#### ASSIGNMENT:
Reproduce, unaltered, the line with "intros [= <-]. cbn. repeat (split; [done|]). intros" along with every line that follows it in the records, up to the last.

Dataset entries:
+++

Lemma unique_length (cs : list category) :
  (List.length (unique cs) <= List.length cs)%nat.
Proof.
  induction cs as [| c cs IH]; simpl.
  - apply Nat.le_refl.
  - pose proof (filter_length_le
                  (fun x => negb (category_eqb x c)) (unique cs)).
    lia.
Qed.

(** X16. The views are bounded by their input: the monthly trend has at
    most one row per transaction, and the pie at most one sector per
    expense and never more than six. *)
Theorem view_sizes (txs : list (transaction A)) :
  (List.length (monthly_data txs) <= List.length txs)%nat
  /\ (List.length (pie (expenses txs)) <= List.length (expenses txs))%nat
  /\ (List.length (pie (expenses txs)) <= 6)%nat.
Proof.
  split; [| split ].
  - unfold monthly_data, groupby_sum. rewrite !List.length_map.
    apply group_keys_length.
  - unfold pie. rewrite List.length_map.
    rewrite <- (List.length_map Category (expenses txs)).
    apply unique_length.
  - rewrite <- (List.length_map fst), pie_labels.
    change 6%nat with (List.length all_categories).
    apply NoDup_incl_length; [ apply unique_NoDup |].
    intros c _. apply category_listed.
Qed.


(** X18. Two transactions dated by the date input fall into the same row
    of the monthly trend exactly when they have the same type and their
    dates the same year and month; the day plays no role. *)
Theorem same_monthly_row (t1 t2 : transaction A) :
  valid_date (Date t1) -> valid_date (Date t2) ->
  (in_month_type (month_key (Date t1)) (Type_ t1) t2 = true <->
   year (Date t1) = year (Date t2)
   /\ month (Date t1) = month (Date t2)
   /\ Type_ t1 = Type_ t2).
Proof.
  intros H1 H2. unfold in_month_type.
  rewrite andb_true_iff, String.eqb_eq, kind_eqb_eq. split.
  - intros [Hm Hk].
    pose proof (read_month_key_month_key H1) as R1.
    pose proof (read_month_key_month_key H2) as R2.
    rewrite Hm, R1 in R2. inversion R2. auto.
  - intros [Hy [Hm Hk]]. unfold month_key. rewrite Hy, Hm. auto.
Qed.

End ChartFacts.

Lemma same_monthly_row_witness :
  in_month_type (month_key (Date (paid 2024 1 1 Food 0.5)))
                (Type_ (paid 2024 1 1 Food 0.5))
                (paid 2024 1 2 Food 0.5)
  = true.
Proof.
  assert (H1 : valid_date (Date (paid 2024 1 1 Food 0.5)))
    by (unfold valid_date; simpl; lia).
  assert (H2 : valid_date (Date (paid 2024 1 2 Food 0.5)))
    by (unfold valid_date; simpl; lia).
  apply (same_monthly_row (paid 2024 1 1 Food 0.5) (paid 2024 1 2 Food 0.5)
                          H1 H2).
  repeat split.
Defined.

Section PieTotal.

Context {A : Arith}.

Hypothesis add_assoc : forall x y z : A, add x (add y z) = add (add x y) z.
Hypothesis add_comm : forall x y : A, add x y = add y x.
Hypothesis add_0_l : forall x : A, add zero x = x.


End PieTotal.

(** * tools/performance_capture.py: extraction, aggregation and reporting

    A shallow embedding of the capture tool's line parsers
    ([parse_ips_line], [parse_profiler_block], [extract_metrics]), of its
    aggregator ([calculate_summary]), of its reporters ([print_summary],
    [save_raw_capture], [append_to_tracking_doc]), of [find_serial_port]
    and of [main], followed by the properties the specification states
    about them.

    Conventions of the embedding.
    - Text is a list of characters; a character is a code point below 256
      (the Latin-1 block of Unicode), so the tables for [\d], [\s] and
      [str.lower] are the interpreter's tables restricted to that block.
    - A Python function that can raise is a function into [result]; a
      function that also prints or writes a file is a function on the
      state of the console and of the files ([io]), which an exception
      leaves as it was when it was raised.  An exception that reaches the
      top level ends the process; [sys.exit] is the exception SystemExit.
    - An [int] is an integer.  A [float] is a binary64 number ([F64.t]);
      no number of the script is negative, and a finite float is kept as
      the whole number of units of 2^-1074 (the least positive float) it
      is worth.  [float] on a numeral, the division of two integers, the
      conversion of an integer and [format] round to the nearest float or
      decimal, ties to even.
    - The dictionaries of the script have a fixed set of literal keys; each
      is a record with one optional field per key, [k in d] is [isSome] of
      the field and the truth value of a dictionary is "some field is set".
    - What the interpreter leaves open (the cap on the length of a digit
      string given to [int], the iteration order of a [set], the algorithm
      of [statistics.stdev], which has changed between the versions of the
      library) is gathered in the record [runtime].
    - What the process meets outside (the command line as [argparse] reads
      it, the serial ports, the captured lines, the clock, the files) is
      gathered in the record [Main.world]. *)

From Stdlib Require Import String Ascii List Bool Arith ZArith Lia.
From Stdlib Require Import DecimalString.
Import ListNotations.

Open Scope string_scope.
Open Scope nat_scope.
Open Scope list_scope.

(** ** Text *)

Definition str := list ascii.

Coercion list_ascii_of_string : string >-> list.

Definition code (c : ascii) : nat := nat_of_ascii c.

Definition str_eqb (a b : str) : bool :=
  if list_eq_dec ascii_dec a b then true else false.

(** ** Floats *)

Module F64.

Local Open Scope Z_scope.

(** A float that is not negative: a finite one, worth [units] times
    2^-1074, or [inf], or [nan]. *)
Inductive t :=
| Finite (units : Z)
| Infinity
| NaN.

(** 2^1024 in units: the finite floats are below it. *)
Definition top : Z := 2 ^ 2098.

(** [n / d] rounded to the nearest integer, a tie going to the even one
    (for [0 <= n] and [0 < d]). *)
Definition rne (n d : Z) : Z :=
  let q := n / d in
  let r := n mod d in
  if 2 * r <? d then q
  else if d <? 2 * r then q + 1
  else if Z.even q then q else q + 1.

(** The number of bits of [q] beyond the 53 a significand has: the floats
    about [q] units are the multiples of 2 to that power. *)
Definition excess (q : Z) : Z := Z.max 0 (Z.log2 q - 52).

(** The multiple nearest to [n / d] units. *)
Definition nearest (n d : Z) : Z :=
  let k := excess (n / d) in rne n (d * 2 ^ k) * 2 ^ k.

(** The float nearest to [n / d] units, [inf] from 2^1024 on. *)
Definition round (n d : Z) : t :=
  let u := nearest n d in
  if u <? top then Finite u else Infinity.
Lemma forEach_over_timeframes (body : TimeframeConfig -> state -> option state) :
  (forall tf st, tf ∈ Aggregator.timeframes st -> Inv st ->
     exists st', body tf st = Some st'
       /\ Aggregator.timeframes st' = Aggregator.timeframes st /\ Inv st') ->
  forall st, Inv st ->
    exists st', forEach body (Aggregator.timeframes st) st = Some st'
      /\ Aggregator.timeframes st' = Aggregator.timeframes st /\ Inv st'.
Proof.
  intros Hbody st HInv.
  assert (Hgen : forall l st0,
             Aggregator.timeframes st0 = Aggregator.timeframes st ->
             l ⊆ Aggregator.timeframes st -> Inv st0 ->
             exists st', forEach body l st0 = Some st'
               /\ Aggregator.timeframes st' = Aggregator.timeframes st
               /\ Inv st').
  { induction l as [| tf l IH]; intros st0 Htfs0 Hsub HInv0.
    - exists st0. split; [reflexivity |]. split; [exact Htfs0 | exact HInv0].
    - destruct (Hbody tf st0) as (st1 & Hx & Htfs1 & HInv1);
        [rewrite Htfs0; apply Hsub, list_elem_of_here | exact HInv0 |].
      destruct (IH st1) as (st' & Hl & Htfs & HInv');
        [congruence | | exact HInv1 |].
      { intros y Hy. apply Hsub, list_elem_of_further, Hy. }
      exists st'. simpl. rewrite Hx. simpl. auto. }
  apply Hgen; [reflexivity | reflexivity | exact HInv].
Qed.

Lemma addTick_invariant tick st :
  Inv st ->
  exists st', Aggregator.addTick create update finalize tick st = Some st'
    /\ Aggregator.timeframes st' = Aggregator.timeframes st /\ Inv st'.
Proof.
  intros HInv. unfold Aggregator.addTick.
  destruct (negb _); [exists st; auto |].
  apply forEach_over_timeframes; [| exact HInv].
  intros tf st0. apply updateRecord_invariant.
Qed.

Lemma forceFinalizeAll_invariant st :
  Inv st ->
  exists st', Aggregator.forceFinalizeAll finalize st = Some st'
    /\ Aggregator.timeframes st' = Aggregator.timeframes st /\ Inv st'.
Proof.
  intros HInv. unfold Aggregator.forceFinalizeAll.
  apply (forEach_over_timeframes
           (fun tf st => forEach (Aggregator.finalizeKey finalize tf)
                                 (Aggregator.keysOf tf st) st));
    [| exact HInv].
  intros tf st0 Hin HInv0.
  destruct (proj1 HInv0 tf Hin) as [buf Hbuf].
  rewrite (evict_all tf st0 buf Hbuf). eexists.
  split; [reflexivity |]. split; [reflexivity |].
  apply evicted_invariant; assumption.
Qed.

Lemma run_invariant ops st :
  Inv st ->
  exists st', Aggregator.run create update finalize ops st = Some st'
    /\ Aggregator.timeframes st' = Aggregator.timeframes st /\ Inv st'.
Proof.
  revert st. induction ops as [| o ops IH]; intros st HInv.
  - exists st. auto.
  - assert (Hstep : exists st1,
               Aggregator.step create update finalize o st = Some st1
               /\ Aggregator.timeframes st1 = Aggregator.timeframes st
               /\ Inv st1).
    { destruct o as [tick |]; simpl;
        [apply addTick_invariant | apply forceFinalizeAll_invariant];
        exact HInv. }
    destruct Hstep as (st1 & Hstep & Htfs1 & HInv1).
    destruct (IH st1 HInv1) as (st' & Hrun & Htfs & HInv').
    exists st'. unfold Aggregator.run in *. simpl. rewrite Hstep. simpl.
    split; [exact Hrun |]. split; [congruence | exact HInv'].
Qed.

Lemma new_buffers (tfs : list TimeframeConfig)
    (bs : gmap string (RollingBuffer.t Rec)) :
  let grown :=
    foldl (fun bs tf =>
             <[label tf := RollingBuffer.new (bufferSize tf) (label tf)]> bs)
          bs tfs in
  (forall tf, tf ∈ tfs -> is_Some (grown !! label tf))
  /\ (forall l, is_Some (bs !! l) -> is_Some (grown !! l))
  /\ ((forall l b, bs !! l = Some b -> RollingBuffer.records b = []) ->
      forall l b, grown !! l = Some b -> RollingBuffer.records b = []).
Proof.
  revert bs. induction tfs as [| tf tfs IH]; intros bs; simpl.
  - split; [| split]; auto. intros tf Hin. inversion Hin.
  - destruct (IH (<[label tf := RollingBuffer.new (bufferSize tf) (label tf)]> bs))
      as (Hin & Hkeep & Hempty).
    split; [| split].
    + intros tf' Htf'. apply elem_of_cons in Htf' as [-> | Htf'].
      * apply Hkeep. rewrite lookup_insert_eq. eauto.
      * apply Hin, Htf'.
    + intros l Hl. apply Hkeep.
      destruct (decide (label tf = l)) as [<- | Hne].
      * rewrite lookup_insert_eq. eauto.
      * rewrite lookup_insert_ne by exact Hne. exact Hl.
    + intros Hbs. apply Hempty. intros l b.
      destruct (decide (label tf = l)) as [<- | Hne].
      * rewrite lookup_insert_eq. intros [= <-]. reflexivity.
      * rewrite lookup_insert_ne by exact Hne. apply Hbs.
Qed.

Lemma new_invariant sym (tfs : list TimeframeConfig) :
  Inv (Aggregator.new sym tfs).
Proof.
  destruct (new_buffers tfs ∅) as (Hin & _ & Hempty).
  split; [| split]; simpl.
  - exact Hin.
  - constructor.
  - intros l b Hb. rewrite (Hempty (fun l' b' H' =>
      ltac:(rewrite lookup_empty in H'; discriminate)) l b Hb).
    constructor.
Qed.
(** The initialiser of [useState] (lines 10-18): a missing or empty item
    gives [initialValue]; an exception is logged and gives it too. *)
Definition useLocalStorage (key : string) (initialValue : T) (ls : LocalStorage) : Hook T :=
  if blocked ls then mkHook initialValue ls 1
  else
    match items ls !! key with
    | Some item =>
        if String.eqb item "" then mkHook initialValue ls 0
        else
          match parse item with
          | Some v => mkHook v ls 0
          | None => mkHook initialValue ls 1
          end
    | None => mkHook initialValue ls 0
    end.

(** [setValue] (lines 20-28): the state is set before [setItem] is tried. *)
Definition setValue (key : string) (value : SetStateAction T) (h : Hook T) : Hook T :=
  let valueToStore :=
    match value with
    | Updater f => f (storedValue h)
    | Value v => v
    end in
  let ls := storage h in
  if blocked ls || full ls then mkHook valueToStore ls (S (logged h))
  else
    mkHook valueToStore
      (mkStorage (<[key := stringify valueToStore]> (items ls)) (blocked ls) (full ls))
      (logged h).
End UseLocalStorage.

(** ** App (lines 450-519) *)

(** The component [renderPage] returns, with the props that matter. *)
Inductive Screen :=
| HomeScreen
| LevelSelectionScreen (s : Subject)
| GameScreen (s : Subject) (l : Level)
| SettingsScreen.

(** What the user can click outside of a game. *)
Inductive Click :=
| ChooseSubject (s : Subject)   (* the two buttons of HomePage *)
| OpenSettings                  (* the gear button of App *)
| ChooseLevel (l : Level)       (* the two buttons of LevelSelectionPage *)
| Back                          (* navigateBack of LevelSelectionPage and SettingsPage *)
| Toggle (key : SettingKey)     (* the three switches of SettingsPage *)
| LeaveGame.                    (* GamePage calls its navigateHome prop *)

Module App.
(** The state of [App], and whether the root element has the class
    [dark]. *)
Record State := mkState {
  page : Page;
  subject : option Subject;
  level : option Level;
  settings : Hook Settings;
  dark : bool
}.

Section App.
Variable parse : string → option Settings.
Variable stringify : Settings → string.

(** Lines 469-474; every [Subject] is a non-empty string, hence truthy. *)
Definition navigateTo (newPage : Page) (newSubject : option Subject) (a : State) : State :=
  mkState newPage
    (match newSubject with Some s => Some s | None => subject a end)
    (level a) (settings a) (dark a).
(** [iter().map(f).collect::<Result<Vec<_>, _>>()]. *)
Fixpoint try_map {E A B} (f : A → result E B) (l : list A) : result E (list B) :=
  match l with
  | [] => Ok []
  | x :: l' => y ← f x; ys ← try_map f l'; Ok (y :: ys)
  end.

(** The first [Some] a search loop returns. *)
Fixpoint find_map {A B} (f : A → option B) (l : list A) : option B :=
  match l with
  | [] => None
  | x :: l' => match f x with Some b => Some b | None => find_map f l' end
  end.

(** * Total orders

    [Ord] of the source: every ordered type here derives its order, that is
    lexicographically over its fields. *)

Class Ord (A : Type) := cmp : A → A → comparison.
Class OrdLaws (A : Type) `{Ord A} : Prop := {
  cmp_eq : ∀ x y : A, cmp x y = Eq ↔ x = y;
  cmp_opp : ∀ x y : A, cmp y x = CompOpp (cmp x y);
  cmp_trans : ∀ x y z : A, cmp x y = Lt → cmp y z = Lt → cmp x z = Lt
}.

#[global] Instance byte_ord : Ord byte := λ x y, N.compare (Byte.to_N x) (Byte.to_N y).
#[global] Instance bool_ord : Ord bool := λ x y,
  match x, y with
  | false, true => Lt | true, false => Gt | _, _ => Eq
  end.
#[global] Instance Z_ord : Ord Z := Z.compare.
#[global] Instance list_ord `{Ord A} : Ord (list A) :=
  fix go (l k : list A) :=
    match l, k with
    | [], [] => Eq
    | [], _ :: _ => Lt
    | _ :: _, [] => Gt
    | x :: l', y :: k' => match cmp x y with Eq => go l' k' | c => c end
    end.
#[global] Instance prod_ord `{Ord A, Ord B} : Ord (A * B) := λ x y,
  match cmp (fst x) (fst y) with Eq => cmp (snd x) (snd y) | c => c end.
Lemma layer_from_doc_wf registry tag doc l :
  registry_ok registry → rules_shaped registry (pd_rules doc) →
  layer_from_doc tag doc registry = Ok l → layer_wf registry l.
Proof.
  intros Hr Hs. unfold layer_from_doc.
  destruct (grant_model_build _ _) as [m|] eqn:E; cbn; [|done]. intros [= <-]. split; cbn.
  - by apply build_get in E as [? _].
  - intros key km. by apply (build_wf registry (pd_rules doc)).
Qed.

(** * The layered query *)

(** The map of the first layer that covers the object. *)
Fixpoint deciding (layers : list Layer) (key : KnobKey) (o : ObjectName) : option GrantKeyMap :=
  match layers with
  | [] => None
  | l :: layers' =>
      match layer_get key l with
      | Some km => if covers_object km o then Some km else deciding layers' key o
      | None => deciding layers' key o
      end
  end.

Lemma grants_deciding registry layers key o :
  grants_layers registry layers key o =
    match deciding layers key o with
    | Some km => result_ok (value_at km o)
    | None => kd_default <$> registry_get registry key
    end.
Proof.
  induction layers as [|l layers IH]; cbn; [done|].
  destruct (layer_get key l) as [km|]; [|done]. by destruct (covers_object km o).
Qed.

Lemma deciding_layer layers key o km : deciding layers key o = Some km →
  ∃ l, l ∈ layers ∧ layer_get key l = Some km.
Proof.
  induction layers as [|l layers IH]; cbn; [done|].
  destruct (layer_get key l) as [km'|] eqn:E; [destruct (covers_object km' o)|].
  - intros [= ->]. exists l. split; [left|done].
  - intros (l' & ? & ?)%IH. exists l'. split; [by right|done].
  - intros (l' & ? & ?)%IH. exists l'. split; [by right|done].
Qed.

Lemma deciding_wf registry layers key o km :
  Forall (layer_wf registry) layers → deciding layers key o = Some km →
  km_of registry key km ∧ km_wf km ∧ covers_object km o = true.
Proof.
  induction 1 as [|l layers [_ Hl] _ IH]; cbn; [done|].
  destruct (layer_get key l) as [km'|] eqn:El; [|done].
  destruct (covers_object km' o) eqn:Ec; [|done]. intros [= ->].
  destruct (Hl _ _ El). done.
Qed.

Section layered.
Context (registry : PolicyRegistry) (key : KnobKey) (def : KnobDef).
Context (Hreg : registry_ok registry) (Hdef : registry_get registry key = Some def).

Lemma grants_layers_shaped layers o v : Forall (layer_wf registry) layers →
  grants_layers registry layers key o = Some v →
  shaped (kd_kind def) v ∧ vle (kd_kind def) (kd_default def) v.
Proof.
  intros Hl. rewrite grants_deciding. destruct (deciding layers key o) as [km|] eqn:E.
  - destruct (deciding_wf _ _ _ _ _ Hl E) as ((d & Hd & Hk & Hdf) & Hkm & _).
    assert (d = def) as -> by congruence.
    destruct (value_at km o) as [w|] eqn:Ev; [|done]. intros [= <-].
    pose proof (value_at_vle km o w w Hkm Ev) as [Hle _].
    apply value_at_den in Ev as [? _]; [|done]. rewrite <-Hk, <-Hdf. split; [done|].
    by apply Hle.
  - rewrite Hdef. intros [= <-]. split; [by eapply ro_default|done].
Qed.
Lemma single_layer_total registry key def l o :
  registry_ok registry → registry_get registry key = Some def → kd_kind def ≠ KDigest →
  layer_wf registry l →
  ∃ v, grants (layer_policy registry l) key o = Some v ∧ shaped (kd_kind def) v.
Proof.
  intros Hreg Hdef Hk Hl.
  destruct (grants_layers_total registry key def Hdef [l] o) as [v Hv]; [by constructor|done|].
  exists v. split; [done|]. eapply grants_layers_shaped; [done|done| |exact Hv]. by constructor.
Qed.

Lemma single_layer_den registry key def l o v :
  layer_wf registry l → registry_get registry key = Some def →
  grants (layer_policy registry l) key o = Some v →
  ∀ x, den (kd_kind def) v x ↔ den (kd_kind def) (kd_default def) x ∨
    ∃ r, r ∈ default [] (km_rules <$> layer_get key l) ∧ in_scope o (gr_scope r) ∧
      den (kd_kind def) (gr_value r) x.
Proof.
  intros [_ Hl] Hdef. unfold grants. cbn. destruct (layer_get key l) as [km|] eqn:E; cbn.
  - destruct (Hl _ _ E) as ((d & Hd & Hk & Hdf) & Hwf). assert (d = def) as -> by congruence.
    destruct (covers_object km o) eqn:Ec.
    + destruct (value_at km o) as [w|] eqn:Ev; [|done]. intros [= ->].
      apply value_at_den in Ev as [_ Hv]; [|done]. by rewrite <-Hk, <-Hdf.
    + rewrite Hdef. intros [= <-] x. rewrite covers_object_false in Ec.
      split; [by left|]. intros [?|(r & Hr & Ho & _)]; [done|]. by destruct (Ec r).
  - rewrite Hdef. intros [= <-] x. split; [by left|].
    intros [?|(r & Hr & _)]; [done|set_solver].
Qed.

(** * [restrict] *)

Section clamp.
Context (kind : KnobKind).

(** [r] is the product of an outer and an inner rule. *)
Definition clamp_product (orule irule r : GrantRule) : Prop :=
  is_nothing (meet (gr_scope orule) (gr_scope irule)) = false ∧
  gr_scope r = meet (gr_scope orule) (gr_scope irule) ∧
  meet_value kind (gr_value orule) (gr_value irule) = Ok (gr_value r).

Definition clamp_inner (orule : GrantRule) :=
  λ (rules : list GrantRule) (irule : GrantRule),
    let scope := meet (gr_scope orule) (gr_scope irule) in
    if is_nothing scope then Ok rules
    else
      value ← from_value_order (meet_value kind (gr_value orule) (gr_value irule));
      Ok (rules ++ [mk_grant scope value]).

Lemma clamp_inner_eq orule rules irule : clamp_inner orule rules irule =
  if is_nothing (meet (gr_scope orule) (gr_scope irule)) then Ok rules
  else
    value ← from_value_order (meet_value kind (gr_value orule) (gr_value irule));
    Ok (rules ++ [mk_grant (meet (gr_scope orule) (gr_scope irule)) value]).
Proof. done. Qed.

Lemma clamp_inner_elem orule irs acc res : try_fold (clamp_inner orule) acc irs = Ok res →
  ∀ r, r ∈ res ↔ r ∈ acc ∨ ∃ irule, irule ∈ irs ∧ clamp_product orule irule r.
Proof.
  revert acc. induction irs as [|ir irs IH]; intros acc; cbn [try_fold].
  { intros [= <-] r. set_solver. }
  rewrite clamp_inner_eq.
  destruct (is_nothing (meet (gr_scope orule) (gr_scope ir))) eqn:En; cbn [mbind result_bind].
  - intros H r. rewrite (IH _ H). setoid_rewrite elem_of_cons. unfold clamp_product.
    split; [naive_solver|]. intros [?|(i & [->|?] & Hp)]; [by left|destruct Hp; congruence|eauto].
  - destruct (meet_value kind _ _) as [v|] eqn:Ev; cbn [mbind result_bind from_value_order map_err]; [|done].
    intros H r. rewrite (IH _ H). setoid_rewrite elem_of_cons. rewrite elem_of_app, list_elem_of_singleton.
    split.
    + intros [[?| ->]|(i & ? & ?)]; [by left|right|right; eauto].
      exists ir. split; [by left|]. by split.
    + intros [?|(i & [->|?] & Hp)]; [by left; left|left; right|right; eauto].
      destruct Hp as (_ & Hs & Hv). destruct r as [rs rv]. cbn in *. congruence.
Qed.

Lemma clamp_outer_elem ors irs acc res :
  try_fold (λ rules orule, try_fold (clamp_inner orule) rules irs) acc ors = Ok res →
  ∀ r, r ∈ res ↔ r ∈ acc ∨
    ∃ orule irule, orule ∈ ors ∧ irule ∈ irs ∧ clamp_product orule irule r.
Proof.
  revert acc. induction ors as [|orule ors IH]; intros acc; cbn [try_fold].
  { intros [= <-] r. set_solver. }
  bind_ok as acc' E.
  intros H r. rewrite (IH _ H), (clamp_inner_elem _ _ _ _ E). setoid_rewrite elem_of_cons.
  split.
  - intros [[?|(i & ? & ?)]|(or & i & ? & ? & ?)]; [by left|right; eauto 10|right; eauto 10].
  - intros [?|(or & i & [->|?] & ? & ?)]; [by left; left|left; right; eauto|right; eauto 10].
Qed.
End clamp.

Lemma clamp_grant_key_spec key og ig registry km def :
  registry_get registry key = Some def → clamp_grant_key key og ig registry = Ok km →
  km_kind km = kd_kind def ∧ km_default km = kd_default def ∧
  ∀ r, r ∈ km_rules km ↔ ∃ orule irule,
    orule ∈ default [] (km_rules <$> grant_model_get og key) ∧
    irule ∈ default [] (km_rules <$> grant_model_get ig key) ∧
    clamp_product (kd_kind def) orule irule r.
Proof.
  intros Hdef. unfold clamp_grant_key, lookup. rewrite Hdef. cbn [ok_or mbind result_bind].
  destruct (grant_model_get og key) as [ok|]; last first.
  { intros [= <-]. cbn. repeat (split; [done|]). set_solver. }
  destruct (grant_model_get ig key) as [ik|]; last first.
  { intros [= <-]. cbn. repeat (split; [done|]). set_solver. }
  change (try_fold _ [] (km_rules ok)) with
    (try_fold (λ rules orule, try_fold (clamp_inner (kd_kind def) orule) rules (km_rules ik))
       [] (km_rules ok)).
  bind_ok as rules E.
  intros [= <-]. cbn. repeat (split; [done|]). intros r.
  rewrite (clamp_outer_elem _ _ _ _ _ E). set_solver.
Qed.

+++

#### RESULT FOR THIS TASK:
  intros [= <-]. cbn. repeat (split; [done|]). intros r.
  rewrite (clamp_outer_elem _ _ _ _ _ E). set_solver.
Qed.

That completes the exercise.